[Collected data]
▬▬▬▬▬▬
(* ===== verification/Schedules.v ===== *)
(** What holds of the running skill whatever the order of its turns, and what an
    unlucky order can do: instances of [Overlaps], and schedules. *)
From S2P Require Import Prelude Threads JsLib JsDate Platform Identity PermissionsManifest ConnectionStore.
From S2P Require Import StoreText Saving MessageStore ActivityFeed AuditVerify World CircuitBreaker InboundRouter.
From S2P Require Import PermissionsEnforcer EnforcementPipeline Text Envelope ConnectionManager.
From S2P Require Import Args PermissionsTool Delivery Crypto MessageManager Tools Steps Handlers Alone Concurrent.
From S2P Require Import Rows Log Skill.
From stdpp Require Import gmap.

Section instances.
Context `{EN : Env, SH : Sha256, SQ : SqlEngine, SB : SqlBind, LO : Locale, B58 : Base58, B64 : Base64}.
Context `{UN : Unicode, WI : Wire, ED : Ed25519, NB : NaclBox, NT : NumberText}.
Context (config : CircuitBreakerConfig) (keypair : Keypair).

Lemma store_rel_Ra (R : relation ConnectionStore) st st' : R st st' → store_rel (Ra R) st st'.
Proof. intros H s E. unfold Ra. rewrite E. by destruct s as [[] ]. Qed.

Lemma overwritten_json d f d' : overwritten d f = Json d' → d' = d.
Proof. intros E. destruct (overwritten_cases d f) as [H|(rest & _ & H)]; rewrite H in E; by simplify_eq. Qed.

(** ** Full Auto *)
#[export] Instance no_gain_overlaps a :
  Overlaps (Ra (no_gain a)) (store_permits (unconfirmed a)) (λ st, ¬ armed a st)
    (λ d, ¬ full_auto_at a (connections d)).
Proof.
  split.
  - apply _.
  - intros now b u Hu. apply fr_store; [apply _|]. by apply sf_settings.
  - intros s s' H Ha Ha'. by apply Ha, H.
  - intros st Ha Hd. apply Ha. by left.
  - intros st _. apply store_rel_Ra. intros [H|(d & E & _)]; [by left|done].
  - intros d st Hd _. apply store_rel_Ra. intros [H|(d' & E & H)]; [by left|].
    apply overwritten_json in E as ->. done.
Qed.

(** ** The store *)
#[export] Instance keeps_wf_overlaps :
  Overlaps (Ra keeps_wf) (store_permits (λ _ _ _, True)) (λ st, store_wf st ∧ file_wf st)
    (λ d, store_wf (mkStore d NoFile)).
Proof.
  split.
  - apply _.
  - intros now b u Hu. apply fr_store; [apply _|]. by apply sf_settings.
  - intros s s' H Hw. by apply H.
  - by intros st [Hm _].
  - intros st _. apply store_rel_Ra. intros [Hm _]. by split.
  - intros d st Hd _. apply store_rel_Ra. intros [Hm _]. split; [exact Hm|]. by intros d' ->%overwritten_json.
Qed.

(** ** The message table *)
#[export] Instance db_overlaps R ok may `{!DbFrame R ok may} :
  Overlaps (Rdb R) (db_permits ok may) (λ _, True) (λ _, True).
Proof.
  assert (∀ st st', store_rel (Rdb R) st st') as Hs.
  { intros st st' s _. unfold Rdb. assert (ag_db (with_store st' s) = ag_db s) as -> by by destruct s as [[] ]. reflexivity. }
  split; try done; [apply _|]. intros. by apply (df_store R ok may).
Qed.

(** ** The log *)
#[export] Instance log_overlaps R `{!FeedFrame R} : Overlaps (Rlog R) log_permits (λ _, True) (λ _, True).
Proof.
  assert (∀ st st', store_rel (Rlog R) st st') as Hs.
  { intros st st' s _. unfold Rlog. by apply (ff_same (R:=R)); destruct s as [[] ]. }
  split; try done; [by apply log_manager_calls|]. intros. by apply ff_zoom.
Qed.
End instances.

Lemma exists_or_forall {A} (P Q : A → Prop) l : (∀ x, P x ∨ Q x) → Exists P l ∨ Forall Q l.
Proof.
  intros H. induction l as [|x l IH]; [by right|].
  destruct (H x), IH; [by left; constructor..|left; by apply Exists_cons_tl|by right; constructor].
Qed.

Section theorems.
Context `{EN : Env, SH : Sha256, SQ : SqlEngine, SB : SqlBind, LO : Locale, B58 : Base58, B64 : Base64}.
Context `{UN : Unicode, WI : Wire, ED : Ed25519, NB : NaclBox, NT : NumberText}.
Context (config : CircuitBreakerConfig) (keypair : Keypair).

Definition turn_confirms (a : string) (u : Turn) : Prop :=
  match u with
  | turn_call c => confirms a (as_step c)
  | turn_tool t _ args => confirming_args a t args
  | _ => False
  end.

(** C2. Full Auto needs a human whatever the order of events: from a fresh
    installation, however calls, envelopes, suspended handlers and their saves
    are interleaved, wherever the process ends, and whatever tools run between
    two processes, a connection is at Full Auto only if one of the calls or a
    tool's command line set exactly that connection to Full Auto with an
    explicit confirmation. *)
Theorem full_auto_confirmed_in_any_order us a s0 c :
  installed s0 →
  ag_conn a (pl_agent (turns config keypair us (started s0))) = Some c → autonomyLevel c = full_auto →
  Exists (turn_confirms a) us.
Proof.
  intros Hi Hc Hl.
  destruct (exists_or_forall (turn_confirms a) (turn_permitted keypair (store_permits (unconfirmed a))) us)
    as [H|Hus]; [|exact H|exfalso].
  { intros [c'| | | |t relay args]; [|by right..|].
    - destruct (confirms_or_ok a (as_step c')); [by left|right]. by apply step_ok_permitted.
    - destruct (tool_confirms_or_ok a t args); [by left|right]. by apply step_ok_permitted. }
  assert (¬ armed a (ag_store s0)) as Hn by (rewrite Hi; by intros [(? & ? & _)|(? & ? & _)]).
  destruct (turns_moved config keypair (Ra (no_gain a)) (store_permits (unconfirmed a))
    (λ st, ¬ armed a st) (λ d, ¬ full_auto_at a (connections d)) us (started s0)
    (store_sends keypair (no_gain a) (unconfirmed a)) Hus (started_ok _ _ _ Hn)) as [Hr _].
  apply Hn, Hr. by apply (armed_mem a _ c).
Qed.

(** The store stays well-formed in any order, in memory and in the file. *)
Lemma store_wf_in_any_order us s0 :
  installed s0 →
  let st := ag_store (pl_agent (turns config keypair us (started s0))) in store_wf st ∧ file_wf st.
Proof.
  intros Hi. assert (store_wf (ag_store s0) ∧ file_wf (ag_store s0)) as Hw.
  { rewrite Hi. split; [|done]. split; [constructor|]. intros k c Hin. by apply not_elem_of_nil in Hin. }
  refine (proj1 (turns_moved config keypair (Ra keeps_wf) (store_permits (λ _ _ _, True))
    (λ st, store_wf st ∧ file_wf st) (λ d, store_wf (mkStore d NoFile)) us (started s0)
    (store_sends keypair keeps_wf (λ _ _ _, True)) _ (started_ok _ _ _ Hw)) Hw).
  apply Forall_true. intros [c| | | |]; try done; apply step_ok_permitted; by try destruct c.
Qed.

Lemma db_in_any_order (R : relation MessageDb) `{!DbFrame R (λ _, True) (λ _ _, True)} us1 us2 s0 :
  let pl1 := turns config keypair us1 (started s0) in
  R (ag_db (pl_agent pl1)) (ag_db (pl_agent (turns config keypair us2 pl1))).
Proof.
  assert (∀ us, Forall (turn_permitted keypair (db_permits (λ _, True) (λ _ _, True))) us) as Hus.
  { intros us. apply Forall_true. intros [[]| | | |? []]; by repeat split. }
  assert (kept_by_sending keypair (Rdb R)) as Hs
    by (intros params; by apply (df_sendMessage keypair R (λ _, True) (λ _ _, True))).
  refine (proj1 (turns_moved config keypair (Rdb R) (db_permits (λ _, True) (λ _ _, True)) (λ _, True) (λ _, True)
    us2 _ Hs (Hus us2) _)).
  exact (proj2 (turns_moved config keypair (Rdb R) (db_permits (λ _, True) (λ _ _, True)) (λ _, True) (λ _, True)
    us1 (started s0) Hs (Hus us1) (started_ok _ _ _ I))).
Qed.

(** C24. No order of events loses, doubles or rewrites a message: however handlers,
    sends, confirmations, saves, restarts and tools follow on each other, ids stay unique,
    and a message that is stored at one point is found at every later point
    with everything but its state as it was. *)
Theorem messages_kept_in_any_order us1 us2 s0 :
  ids_unique (ag_db s0) →
  let pl1 := turns config keypair us1 (started s0) in
  let db2 := ag_db (pl_agent (turns config keypair us2 pl1)) in
  ids_unique db2 ∧
  ∀ j m, getMessage j (ag_db (pl_agent pl1)) = Some m →
    ∃ st reason now, getMessage j db2 = Some (set_state st reason now m).
Proof.
  intros Hu. cbv zeta. split; [|apply (db_in_any_order grows us1 us2 s0)].
  rewrite <- turns_app. by apply (db_in_any_order stays_unique [] (us1 ++ us2) s0).
Qed.

Lemma log_in_any_order (R : relation World) `{!FeedFrame R} us1 us2 s0 :
  let pl1 := turns config keypair us1 (started s0) in
  R (ag_world (pl_agent pl1)) (ag_world (pl_agent (turns config keypair us2 pl1))).
Proof.
  assert (∀ us, Forall (turn_permitted keypair log_permits) us) as Hus.
  { intros us. apply Forall_true. intros [[]| | | |? []]; by repeat split. }
  assert (kept_by_sending keypair (Rlog R)) as Hs
    by (intros params; by apply (moves_sendMessage keypair (Rlog R) log_permits)).
  refine (proj1 (turns_moved config keypair (Rlog R) log_permits (λ _, True) (λ _, True) us2 _ Hs (Hus us2) _)).
  exact (proj2 (turns_moved config keypair (Rlog R) log_permits (λ _, True) (λ _, True)
    us1 (started s0) Hs (Hus us1) (started_ok _ _ _ I))).
Qed.

(** C27. The log is one chain in any order: on an empty log, whatever handlers, trips,
    reviews, saves, tools and ends of the process are interleaved, the log of any
    earlier point is a prefix of the later one, and the audit passes over every
    entry, and over any number of the latest, whenever the entries' times and ids
    grow in the order in which they were written.  That order can be read off the
    log itself; a clock that steps back breaks it, and then the audit need not
    pass ([activity-feed.ts] takes the entry with the latest time, not the last
    one written, for the previous one). *)
Theorem log_verifies_in_any_order `{SHL : !Sha256Laws, SQL : !SqlLaws} us1 us2 s0 tail :
  w_feed (ag_world s0) = [] →
  match tail with Some n => (0 < n)%Z | None => True end →
  let pl1 := turns config keypair us1 (started s0) in
  let rows := w_feed (ag_world (pl_agent (turns config keypair us2 pl1))) in
  let entries := match tail with Some n => drop (length rows - Z.to_nat n) rows | None => rows end in
  w_feed (ag_world (pl_agent pl1)) `prefix_of` rows ∧
  (StronglySorted key_lt rows →
   audit_verify tail rows = Valid (length rows) (length entries) (id <$> head entries) (id <$> last entries)).
Proof.
  intros H0 Ht. refine (linked_log_verifies (ag_world s0) _ _ tail H0 _ _ Ht).
  - exact (log_in_any_order links [] us1 s0).
  - exact (log_in_any_order links us1 us2 s0).
Qed.

(** ** A rejection that nobody handles *)

(** The envelope does not open, its text cannot be stored, or its id is taken. *)
Definition refused (e : Envelope) (s : Agent) : Prop :=
  match open_message keypair e with
  | Throw _ => True
  | Ok i => column_text (ct_body (in_content i)) = None ∨ is_Some (getMessage (in_messageId i) (ag_db s))
  end.

Lemma refused_throws e pr :
  env_type e = MESSAGE → refused e (p_agent pr) →
  ∃ err s, launch config keypair (call_message e) pr = (ended (Throw err), mkProc s (p_saves pr)) ∧
           (s = p_agent pr ∨ s = ticked (p_agent pr)).
Proof.
  intros Ht Hr. cbn [launch]. unfold dispatch_a, refused in *. rewrite Ht. unfold handleIncomingMessage_a.
  rewrite here_bind. unfold lift at 1. destruct (open_message keypair e) as [i|err]; [|by eauto].
  rewrite here_bind, now_ticked. destruct (column_text (ct_body (in_content i))) as [body|] eqn:Eb; [|destruct pr; by eauto].
  destruct Hr as [|Hr]; [done|]. cbv zeta. rewrite here_bind. cbn [p_agent p_saves].
  rewrite (save_run_clash _ (ticked (p_agent pr))); [by eauto|]. cbn. by apply not_eq_None_Some.
Qed.

(** C12. Anyone can end the process: nobody handles the rejection of the message
    handler, so one message that does not open, or a second copy of one that is
    stored, ends it.  Handlers waiting for the evaluator and saves under way are
    gone; a message one of them was to judge stays as it was stored and is not
    confirmed, and when it is delivered again the process ends again. *)
Theorem refused_message_ends_process e pl :
  env_type e = MESSAGE → refused e (pl_agent pl) →
  let pl' := take_turn config keypair (turn_call (call_message e)) pl in
  pl_handlers pl' = [] ∧ p_saves (pl_proc pl') = [] ∧
  ag_db (pl_agent pl') = ag_db (pl_agent pl) ∧ sent (ag_relay (pl_agent pl')) = sent (ag_relay (pl_agent pl)) ∧
  ag_store (pl_agent pl') = (openStore (newStore (file (ag_store (pl_agent pl))))).2 ∧
  ∀ e' i m, env_type e' = MESSAGE → open_message keypair e' = Ok i →
    getMessage (in_messageId i) (ag_db (pl_agent pl)) = Some m →
    let pl2 := take_turn config keypair (turn_call (call_message e')) pl' in
    pl_handlers pl2 = [] ∧ getMessage (in_messageId i) (ag_db (pl_agent pl2)) = Some m ∧
    sent (ag_relay (pl_agent pl2)) = sent (ag_relay (pl_agent pl)).
Proof.
  assert (∀ e pl, env_type e = MESSAGE → refused e (pl_agent pl) →
    ∃ t, take_turn config keypair (turn_call (call_message e)) pl =
      exits config keypair (started t) ∧
      (t = pl_agent pl ∨ t = ticked (pl_agent pl))) as Hgo.
  { clear e pl. intros e pl Ht Hr. destruct (refused_throws e (pl_proc pl) Ht Hr) as (err & s & El & Es).
    exists s. split; [|exact Es]. unfold take_turn. rewrite El. reflexivity. }
  intros Ht Hr pl'. destruct (Hgo e pl Ht Hr) as (t & E & Es).
  assert (pl_handlers pl' = [] ∧ p_saves (pl_proc pl') = [] ∧ ag_db (pl_agent pl') = ag_db (pl_agent pl) ∧
    sent (ag_relay (pl_agent pl')) = sent (ag_relay (pl_agent pl)) ∧
    ag_store (pl_agent pl') = (openStore (newStore (file (ag_store (pl_agent pl))))).2) as (H1 & H2 & H3 & H4 & H5)
    by (unfold pl'; rewrite E; destruct Es as [-> | ->]; done).
  split_and!; try done. intros e' i m Ht' Ho Hm pl2.
  assert (refused e' (pl_agent pl')) as Hr' by (unfold refused; rewrite Ho, H3; right; by eexists).
  destruct (Hgo e' pl' Ht' Hr') as (t' & E' & Es'). unfold pl2. rewrite E'.
  split; [done|]. rewrite <- Hm, <- H3, <- H4. by destruct Es' as [-> | ->].
Qed.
▬▬▬▬▬▬
• _REQUIRED ACTION_
Look through the entries above and quote exactly the lines from the line with "ids_unique (ag_db s0) →" to the line with "exact (proj2 (turns_moved config keypair (Rlog", counting both of those lines.

• _ANSWER SECTION_
  ids_unique (ag_db s0) →
  let pl1 := turns config keypair us1 (started s0) in
  let db2 := ag_db (pl_agent (turns config keypair us2 pl1)) in
  ids_unique db2 ∧
  ∀ j m, getMessage j (ag_db (pl_agent pl1)) = Some m →
    ∃ st reason now, getMessage j db2 = Some (set_state st reason now m).
Proof.
  intros Hu. cbv zeta. split; [|apply (db_in_any_order grows us1 us2 s0)].
  rewrite <- turns_app. by apply (db_in_any_order stays_unique [] (us1 ++ us2) s0).
Qed.

Lemma log_in_any_order (R : relation World) `{!FeedFrame R} us1 us2 s0 :
  let pl1 := turns config keypair us1 (started s0) in
  R (ag_world (pl_agent pl1)) (ag_world (pl_agent (turns config keypair us2 pl1))).
Proof.
  assert (∀ us, Forall (turn_permitted keypair log_permits) us) as Hus.
  { intros us. apply Forall_true. intros [[]| | | |? []]; by repeat split. }
  assert (kept_by_sending keypair (Rlog R)) as Hs
    by (intros params; by apply (moves_sendMessage keypair (Rlog R) log_permits)).
  refine (proj1 (turns_moved config keypair (Rlog R) log_permits (λ _, True) (λ _, True) us2 _ Hs (Hus us2) _)).
  exact (proj2 (turns_moved config keypair (Rlog R) log_permits (λ _, True) (λ _, True)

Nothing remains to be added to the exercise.